Using Jmeter for stress testing will encounter a memory overflow error after a period of time, causing Jmeter to freeze. This is because the default HEAP configuration of Jmeter is too small. The solution is as follows:
1. Windows environment
Modify jmeter.bat, the following two lines:
set HEAP=-Xms512m -Xmx512m
set NEW=-XX:NewSize=128m -XX:MaxNewSize=128m
Change it to:
set HEAP=-Xms512m -Xmx1024m
set NEW=-XX:NewSize=128m -XX:MaxNewSize=1024m
According to experience: HEAP can be set to half of the physical memory at most. If the HEAP exceeds half of the physical memory, it will cause Jmeter to run slowly or even overflow the memory. The reason is that Java eats more memory and occupies CPU.

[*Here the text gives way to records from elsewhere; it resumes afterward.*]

(* ===== verification/Crc.v ===== *)
(** * The CRC-32 of GPT (src/nvx-rs/src/gpt/crc.rs)

    The table-driven CRC over bytes that arrive in parts. It is proved equal to the shift register
    that IEEE 802.3 describes, one bit at a time, and to detect every change of up to four
    consecutive bytes. *)

From S2P Require Import Prelude.

Definition POLYNOMIAL : Z := 0xEDB88320.

(** The inner loop of [table]: one bit, and the eight of a byte. *)
Definition crc_bit (crc : Z) : Z :=
  if Z.land crc 1 =? 0 then Z.shiftr crc 1 else Z.lxor (Z.shiftr crc 1) POLYNOMIAL.

Definition crc_byte (crc : Z) : Z := Nat.iter 8 crc_bit crc.

Definition table : list Z := map crc_byte (seqZ 0 256).
Definition TABLE : list Z := Eval vm_compute in table.

Record Crc32 := mkCrc32 { state : Z }.

Definition new_crc : Crc32 := mkCrc32 U32_MAX.

(** The loop's body: [state as u8] is the low byte. *)
Definition update_byte (state : Z) (byte : byte) : Z :=
  let index := Z.lxor (state mod 256) (byte_val byte) in
  Z.lxor (Z.shiftr state 8) (nth (Z.to_nat index) TABLE 0).

Definition update (self : Crc32) (bytes : list byte) : Crc32 :=
  mkCrc32 (foldl update_byte (state self) bytes).

(** [!self.state]. *)
Definition finish (self : Crc32) : Z := Z.lxor U32_MAX (state self).

Definition crc32 (bytes : list byte) : Z := finish (update new_crc bytes).

(** The check value of CRC-32. *)
Example crc32_check : crc32 (bytes_of "123456789") = 0xCBF43926.
Proof. vm_compute. reflexivity. Qed.

(** ** The reference: a shift register *)

(** The bits of a byte, lowest first. *)
Definition bits_of (b : byte) : list bool := map (Z.testbit (byte_val b)) (seqZ 0 8).

(** One bit of the message enters the register: the bit that leaves it, plus the message's, feeds
    the polynomial back. *)
Definition register_bit (register : Z) (bit : bool) : Z :=
  Z.lxor (Z.shiftr register 1) (if xorb (Z.odd register) bit then POLYNOMIAL else 0).

Definition register (bytes : list byte) : Z :=
  Z.lxor U32_MAX (foldl register_bit U32_MAX (concat (map bits_of bytes))).

(** ** The register is linear *)

Lemma odd_lxor a b : Z.odd (Z.lxor a b) = xorb (Z.odd a) (Z.odd b).
Proof. by rewrite <- !Z.bit0_odd, Z.lxor_spec. Qed.

Lemma crc_bit_eq a : crc_bit a = Z.lxor (Z.shiftr a 1) (if Z.odd a then POLYNOMIAL else 0).
Proof.
  unfold crc_bit. change 1 with (Z.ones 1) at 1. rewrite Z.land_ones by lia. change (2 ^ 1) with 2.
  rewrite Zmod_odd. destruct (Z.odd a); [done|]. by rewrite Z.lxor_0_r.
Qed.

Lemma crc_bit_lxor a b : crc_bit (Z.lxor a b) = Z.lxor (crc_bit a) (crc_bit b).
Proof.
  rewrite !crc_bit_eq, odd_lxor, Z.shiftr_lxor.
  rewrite !Z.lxor_assoc. f_equal. rewrite <- !Z.lxor_assoc, (Z.lxor_comm _ (Z.shiftr b 1)), !Z.lxor_assoc.
  f_equal. by destruct (Z.odd a), (Z.odd b); rewrite ?Z.lxor_nilpotent, ?Z.lxor_0_r.
Qed.

Lemma crc_byte_lxor a b : crc_byte (Z.lxor a b) = Z.lxor (crc_byte a) (crc_byte b).
Proof. unfold crc_byte. cbn [Nat.iter nat_rect]. by rewrite !crc_bit_lxor. Qed.

Lemma crc_bit_double a : crc_bit (Z.shiftl a 1) = a.
Proof.
  rewrite crc_bit_eq, Z.shiftr_shiftl_l, Z.shiftl_0_r by lia.
  rewrite Z.shiftl_mul_pow2, Z.mul_comm by lia. change (2 ^ 1) with 2.
  rewrite Z.odd_mul. cbn [Z.odd andb]. by rewrite Z.lxor_0_r.
Qed.

Lemma crc_byte_shift a : crc_byte (Z.shiftl a 8) = a.
Proof.
  unfold crc_byte. cbn [Nat.iter nat_rect].
  replace (Z.shiftl a 8) with (Z.shiftl (Z.shiftl (Z.shiftl (Z.shiftl (Z.shiftl (Z.shiftl (Z.shiftl (Z.shiftl a 1) 1) 1) 1) 1) 1) 1) 1)
    by (rewrite !Z.shiftl_shiftl by lia; done).
  by rewrite !crc_bit_double.
Qed.

(** The table's entry is what the register does to the low byte. *)
Lemma table_entry i : 0 <= i < 256 -> nth (Z.to_nat i) TABLE 0 = crc_byte i.
Proof.
  intros Hi. replace TABLE with table by (vm_compute; reflexivity). unfold table.
  change (nth (Z.to_nat i) (map crc_byte (seqZ 0 256)) (crc_byte 0) = crc_byte i). rewrite map_nth. f_equal.
  apply nth_lookup_Some. apply lookup_seqZ. lia.
Qed.

Lemma lxor_bound n a b : 0 <= n -> 0 <= a < 2 ^ n -> 0 <= b < 2 ^ n -> 0 <= Z.lxor a b < 2 ^ n.
Proof.
  intros Hn Ha Hb. assert (H0 : 0 <= Z.lxor a b) by (apply Z.lxor_nonneg; lia). split; [done|].
  destruct (Z.eq_dec (Z.lxor a b) 0) as [->|]; [lia|]. apply Z.log2_lt_pow2; [lia|].
  pose proof (Z.log2_lxor a b ltac:(lia) ltac:(lia)).
  assert (Hlog : forall x, 0 <= x < 2 ^ n -> Z.log2 x < n \/ x = 0).
  { intros x Hx. destruct (Z.eq_dec x 0); [by right|left]. apply Z.log2_lt_pow2; lia. }
  destruct (Z.eq_dec n 0) as [->|]; [change (2 ^ 0) with 1 in *; assert (a = 0) by lia; assert (b = 0) by lia; subst; done|].
  destruct (Hlog a Ha) as [|Ha0], (Hlog b Hb) as [|Hb0]; try subst a; try subst b; cbn [Z.log2] in *; lia.
Qed.

Lemma split_low s : s = Z.lxor (Z.shiftl (Z.shiftr s 8) 8) (s mod 256).
Proof.
  change 256 with (2 ^ 8). rewrite <- Z.land_ones by lia. apply Z.bits_inj'. intros n Hn.
  rewrite Z.lxor_spec, Z.shiftl_spec, Z.land_spec by lia.
  destruct (Z.ltb_spec n 8).
  - rewrite Z.ones_spec_low, andb_true_r by lia. by rewrite (Z.testbit_neg_r _ (n - 8)) by lia.
  - rewrite Z.ones_spec_high, andb_false_r, xorb_false_r, Z.shiftr_spec by lia. f_equal. lia.
Qed.

Lemma update_byte_eq s b : update_byte s b = crc_byte (Z.lxor s (byte_val b)).
Proof.
  unfold update_byte. pose proof (byte_val_range b) as Hb.
  pose proof (Z.mod_pos_bound s 256 ltac:(lia)) as Hm.
  rewrite table_entry by (apply (lxor_bound 8); lia).
  replace (Z.lxor s (byte_val b)) with
    (Z.lxor (Z.shiftl (Z.shiftr s 8) 8) (Z.lxor (s mod 256) (byte_val b)))
    by (by rewrite <- Z.lxor_assoc, <- split_low).
  by rewrite (crc_byte_lxor (Z.shiftl _ _)), crc_byte_shift.
Qed.

(** ** The table computes the register *)

Lemma register_bit_eq s bit : register_bit s bit = crc_bit (Z.lxor s (Z.b2z bit)).
Proof.
  unfold register_bit. rewrite crc_bit_eq, odd_lxor, Z.shiftr_lxor. destruct bit; cbn [Z.b2z].
  - change (Z.odd 1) with true. change (Z.shiftr 1 1) with 0. by rewrite Z.lxor_0_r.
  - change (Z.odd 0) with false. change (Z.shiftr 0 1) with 0. by rewrite Z.lxor_0_r.
Qed.

(** Feeding the bits one by one, or all of them into the register first, is the same. *)
Lemma register_bits_eq k s v :
  0 <= v < 2 ^ Z.of_nat k ->
  foldl register_bit s (map (Z.testbit v) (seqZ 0 (Z.of_nat k))) = Nat.iter k crc_bit (Z.lxor s v).
Proof.
  revert s v. induction k as [|k IH]; intros s v Hv.
  { cbn in Hv |- *. assert (v = 0) as -> by lia. by rewrite Z.lxor_0_r. }
  assert (Hseq : seqZ 0 (Z.of_nat (S k)) = 0 :: (Z.add 1 <$> seqZ 0 (Z.of_nat k))).
  { rewrite seqZ_cons by lia. rewrite fmap_add_seqZ. f_equal. f_equal; lia. }
  rewrite Hseq. change (@fmap list list_fmap) with @map. cbn [map foldl]. rewrite map_map.
  rewrite (map_ext_in _ (Z.testbit (Z.shiftr v 1))) by
    (intros x Hx%list_elem_of_In%elem_of_seqZ; rewrite Z.shiftr_spec by lia; f_equal; lia).
  rewrite IH by (rewrite Z.shiftr_div_pow2 by lia; change (2 ^ 1) with 2; rewrite Nat2Z.inj_succ, Z.pow_succ_r in Hv by lia;
    split; [apply Z.div_pos; lia|apply Z.div_lt_upper_bound; lia]).
  rewrite Nat.iter_succ_r. f_equal. rewrite register_bit_eq.
  rewrite <- (crc_bit_double (Z.shiftr v 1)), <- crc_bit_lxor, Z.lxor_assoc. do 2 f_equal.
  apply Z.bits_inj'. intros n Hn. rewrite Z.lxor_spec. destruct (Z.eq_dec n 0) as [->|].
  - rewrite Z.shiftl_spec_low by lia. rewrite !Z.bit0_odd. by destruct (Z.odd v).
  - rewrite Z.shiftl_spec, Z.shiftr_spec by lia. replace (n - 1 + 1) with n by lia.
    replace (Z.testbit (Z.b2z (Z.testbit v 0)) n) with false; [done|]. symmetry.
    destruct (Z.testbit v 0); cbn; [|apply Z.bits_0]. apply (Z.bits_above_log2 1); cbn; lia.
Qed.

Lemma register_byte_eq s b : foldl register_bit s (bits_of b) = update_byte s b.
Proof.
  rewrite update_byte_eq. unfold bits_of, crc_byte. change 8 with (Z.of_nat 8).
  apply register_bits_eq. pose proof (byte_val_range b). by change (2 ^ Z.of_nat 8) with 256.
Qed.

Lemma register_eq s bytes : foldl register_bit s (concat (map bits_of bytes)) = foldl update_byte s bytes.
Proof.
  revert s. induction bytes as [|b bytes IH]; intros s; [done|].
  cbn [map concat foldl]. by rewrite foldl_app, register_byte_eq, IH.
Qed.

(** ** What the CRC detects *)

(** Four bytes that differ at the register, as one word. *)
Fixpoint word (bytes : list byte) : Z :=
  match bytes with
  | [] => 0
  | b :: bytes => Z.lxor (byte_val b) (Z.shiftl (word bytes) 8)
  end.

Lemma word_bound bytes : 0 <= word bytes < 2 ^ (8 * len bytes).
Proof.
  induction bytes as [|b bytes IH]; [done|]. cbn [word]. rewrite len_cons. len_facts.
  pose proof (byte_val_range b). apply lxor_bound; [lia| |].
  - split; [lia|]. apply Z.lt_le_trans with (2 ^ 8); [lia|]. apply Z.pow_le_mono_r; lia.
  - rewrite Z.shiftl_mul_pow2 by lia. rewrite Z.mul_add_distr_l, Z.pow_add_r by lia.
    change (8 * 1) with 8. nia.
Qed.

Lemma word_inj x y : len x = len y -> word x = word y -> x = y.
Proof.
  revert y. induction x as [|a x IH]; intros [|b y] Hl Hw;
    rewrite ?len_cons in Hl; [done|len_facts; unfold len in Hl; cbn in Hl; lia..|].
  cbn [word] in Hw.
  assert (Hmod : forall c v, Z.lxor (byte_val c) (Z.shiftl v 8) = byte_val c + 256 * v).
  { intros c v. pose proof (byte_val_range c). rewrite <- Z.add_nocarry_lxor.
    - rewrite Z.shiftl_mul_pow2 by lia. lia.
    - apply Z.bits_inj'. intros n Hn. rewrite Z.land_spec, Z.bits_0. destruct (Z.ltb_spec n 8).
      + by rewrite Z.shiftl_spec_low, andb_false_r by lia.
      + destruct (Z.eq_dec (byte_val c) 0) as [->|]; [by rewrite Z.bits_0|].
        rewrite Z.bits_above_log2; [done|lia|]. apply Z.lt_le_trans with 8; [|done].
        apply Z.log2_lt_pow2; lia. }
  rewrite !Hmod in Hw. pose proof (byte_val_range a). pose proof (byte_val_range b).
  f_equal; [apply byte_val_inj; lia|]. apply IH; [lia|lia].
Qed.

(** Bytes enter the register as their word does. *)
Lemma update_bytes_word s bytes :
  foldl update_byte s bytes = Nat.iter (length bytes) crc_byte (Z.lxor s (word bytes)).
Proof.
  revert s. induction bytes as [|b bytes IH]; intros s; cbn [word foldl length].
  { by rewrite Z.lxor_0_r. }
  rewrite IH, update_byte_eq, Nat.iter_succ_r. f_equal.
  rewrite <- (crc_byte_shift (word bytes)) at 1. by rewrite <- crc_byte_lxor, Z.lxor_assoc.
Qed.

(** The register loses nothing: from a word of 32 bits, only zero leads to zero. *)
Lemma crc_bit_bound a : 0 <= a < 2 ^ 32 -> 0 <= crc_bit a < 2 ^ 32.
Proof.
  intros Ha. rewrite crc_bit_eq. apply lxor_bound; [lia| |by destruct (Z.odd a)].
  rewrite Z.shiftr_div_pow2 by lia. change (2 ^ 1) with 2. split; [apply Z.div_pos; lia|].
  apply Z.div_lt_upper_bound; lia.
Qed.

Lemma crc_bit_zero a : 0 <= a < 2 ^ 32 -> crc_bit a = 0 -> a = 0.
Proof.
  intros Ha. rewrite crc_bit_eq. intros H%Z.lxor_eq. rewrite Z.shiftr_div_pow2 in H by lia.
  change (2 ^ 1) with 2 in H. pose proof (Z.div_mod a 2 ltac:(lia)) as Hd. rewrite Zmod_odd in Hd.
  destruct (Z.odd a); unfold POLYNOMIAL in H; lia.
Qed.

Lemma crc_bits_zero n a : 0 <= a < 2 ^ 32 -> Nat.iter n crc_bit a = 0 -> a = 0.
Proof.
  revert a. induction n as [|n IH]; intros a Ha H; [done|]. rewrite Nat.iter_succ_r in H.
  apply crc_bit_zero; [done|]. apply IH; [by apply crc_bit_bound|done].
Qed.

Lemma crc_bytes_bound n a : 0 <= a < 2 ^ 32 -> 0 <= Nat.iter n crc_byte a < 2 ^ 32.
Proof.
  intros Ha. induction n as [|n IH]; [done|]. rewrite Nat.iter_succ.
  generalize dependent (Nat.iter n crc_byte a). intros s Hs. unfold crc_byte. cbn [Nat.iter nat_rect].
  by do 8 apply crc_bit_bound.
Qed.

Lemma crc_bytes_zero n a : 0 <= a < 2 ^ 32 -> Nat.iter n crc_byte a = 0 -> a = 0.
Proof.
  intros Ha. induction n as [|n IH]; [done|]. rewrite Nat.iter_succ. intros H. apply IH.
  apply (crc_bits_zero 8); [by apply crc_bytes_bound|done].
Qed.

Lemma crc_bytes_lxor n a b : Nat.iter n crc_byte (Z.lxor a b) = Z.lxor (Nat.iter n crc_byte a) (Nat.iter n crc_byte b).
Proof. induction n as [|n IH]; [done|]. by rewrite !Nat.iter_succ, IH, crc_byte_lxor. Qed.

Lemma crc_bytes_inj n a b :
  0 <= a < 2 ^ 32 -> 0 <= b < 2 ^ 32 -> Nat.iter n crc_byte a = Nat.iter n crc_byte b -> a = b.
Proof.
  intros Ha Hb H. apply Z.lxor_eq, (crc_bytes_zero n); [by apply lxor_bound|].
  by rewrite crc_bytes_lxor, H, Z.lxor_nilpotent.
Qed.

Lemma lxor_cancel_r a b c : Z.lxor a c = Z.lxor b c -> a = b.
Proof.
  intros H. apply (f_equal (fun x => Z.lxor x c)) in H.
  by rewrite !Z.lxor_assoc, Z.lxor_nilpotent, !Z.lxor_0_r in H.
Qed.

Lemma lxor_cancel_l a b c : Z.lxor c a = Z.lxor c b -> a = b.
Proof. rewrite !(Z.lxor_comm c). apply lxor_cancel_r. Qed.

Lemma update_byte_bound s b : 0 <= s < 2 ^ 32 -> 0 <= update_byte s b < 2 ^ 32.
Proof.
  intros Hs. rewrite update_byte_eq. apply (crc_bytes_bound 1).
  pose proof (byte_val_range b). apply lxor_bound; lia.
Qed.

Lemma update_bytes_bound s bytes : 0 <= s < 2 ^ 32 -> 0 <= foldl update_byte s bytes < 2 ^ 32.
Proof. revert s. induction bytes as [|b bytes IH]; intros s Hs; [done|]. by apply IH, update_byte_bound. Qed.

(** After the same bytes, registers that differ still differ. *)
Lemma update_bytes_inj s t bytes :
  0 <= s < 2 ^ 32 -> 0 <= t < 2 ^ 32 -> foldl update_byte s bytes = foldl update_byte t bytes -> s = t.
Proof.
  revert s t. induction bytes as [|b bytes IH]; intros s t Hs Ht H; [done|].
  apply IH in H; [|by apply update_byte_bound..]. rewrite !update_byte_eq in H.
  pose proof (byte_val_range b).
  apply (crc_bytes_inj 1) in H; [|by apply lxor_bound; lia..]. by apply lxor_cancel_r in H.
Qed.

(** The table-driven CRC, over a message that arrives in any parts, is the shift register of
    IEEE 802.3, which takes the message bit by bit, fits 32 bits, and depends only on the bytes. *)
Theorem crc32_is_register parts :
  finish (foldl update new_crc parts) = register (concat parts)
  /\ crc32 (concat parts) = register (concat parts) /\ is_u32 (register (concat parts)).
Proof.
  assert (Hf : forall c, state (foldl update c parts) = foldl update_byte (state c) (concat parts)).
  { induction parts as [|p parts IH]; intros c; [done|]. cbn [foldl concat]. rewrite IH, foldl_app. done. }
  unfold crc32, finish, register. rewrite Hf, register_eq. split; [done|]. split; [done|].
  pose proof (update_bytes_bound U32_MAX (concat parts) ltac:(done)).
  unfold is_u32. pose proof (lxor_bound 32 U32_MAX (foldl update_byte U32_MAX (concat parts))) as Hb.
  unfold U32_MAX in *. lia.
Qed.

(** The CRC detects every corruption that is confined to four consecutive bytes: messages of the
    same length that differ only there have different CRCs. *)
Theorem crc32_detects_bursts before x y after :
  len x = len y -> len x <= 4 -> x <> y ->
  crc32 (before ++ x ++ after) <> crc32 (before ++ y ++ after).
Proof.
  intros Hl H4 Hne H. apply Hne, word_inj; [done|]. unfold crc32, finish, update in H. cbn [state] in H.
  rewrite !foldl_app in H. apply lxor_cancel_l in H.
  set (s := foldl update_byte (state new_crc) before) in *.
  assert (Hs : 0 <= s < 2 ^ 32) by (by apply update_bytes_bound).
  apply update_bytes_inj in H; [|by apply update_bytes_bound..]. rewrite !update_bytes_word in H.
  assert (Hn : length x = length y) by (unfold len in Hl; lia). rewrite Hn in H.
  assert (Hw : forall z, len z <= 4 -> 0 <= word z < 2 ^ 32).
  { intros z Hz. pose proof (word_bound z). split; [lia|]. apply Z.lt_le_trans with (2 ^ (8 * len z)); [lia|].
    apply Z.pow_le_mono_r; lia. }
  apply crc_bytes_inj in H; [|apply lxor_bound; [lia|done|apply Hw; lia]..]. by apply lxor_cancel_l in H.
Qed.

Lemma crc32_detects_bursts_witness :
  crc32 (bytes_of "abc" ++ bytes_of "1234" ++ bytes_of "def")
  <> crc32 (bytes_of "abc" ++ bytes_of "4321" ++ bytes_of "def").
Proof. apply crc32_detects_bursts; vm_compute; discriminate || reflexivity. Defined.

Note: The Xms of a JDK32-bit computer cannot exceed 1500M, and the maximum is 1378M, otherwise an error will be reported when starting Jmeter.
2. Linux environment
Modify jmeter.sh:
java $JVM_ARGS -Xms1G -Xmx5G -XX:MaxPermSize=512m -Dapple.laf.useScreenMenuBar=true -jar `dirname $0`/ApacheJMeter.jar "$@"
3. Check the JDK bits
If the JDK is 64-bit, the last line will display 64-Bit, if not, it is 32-bit.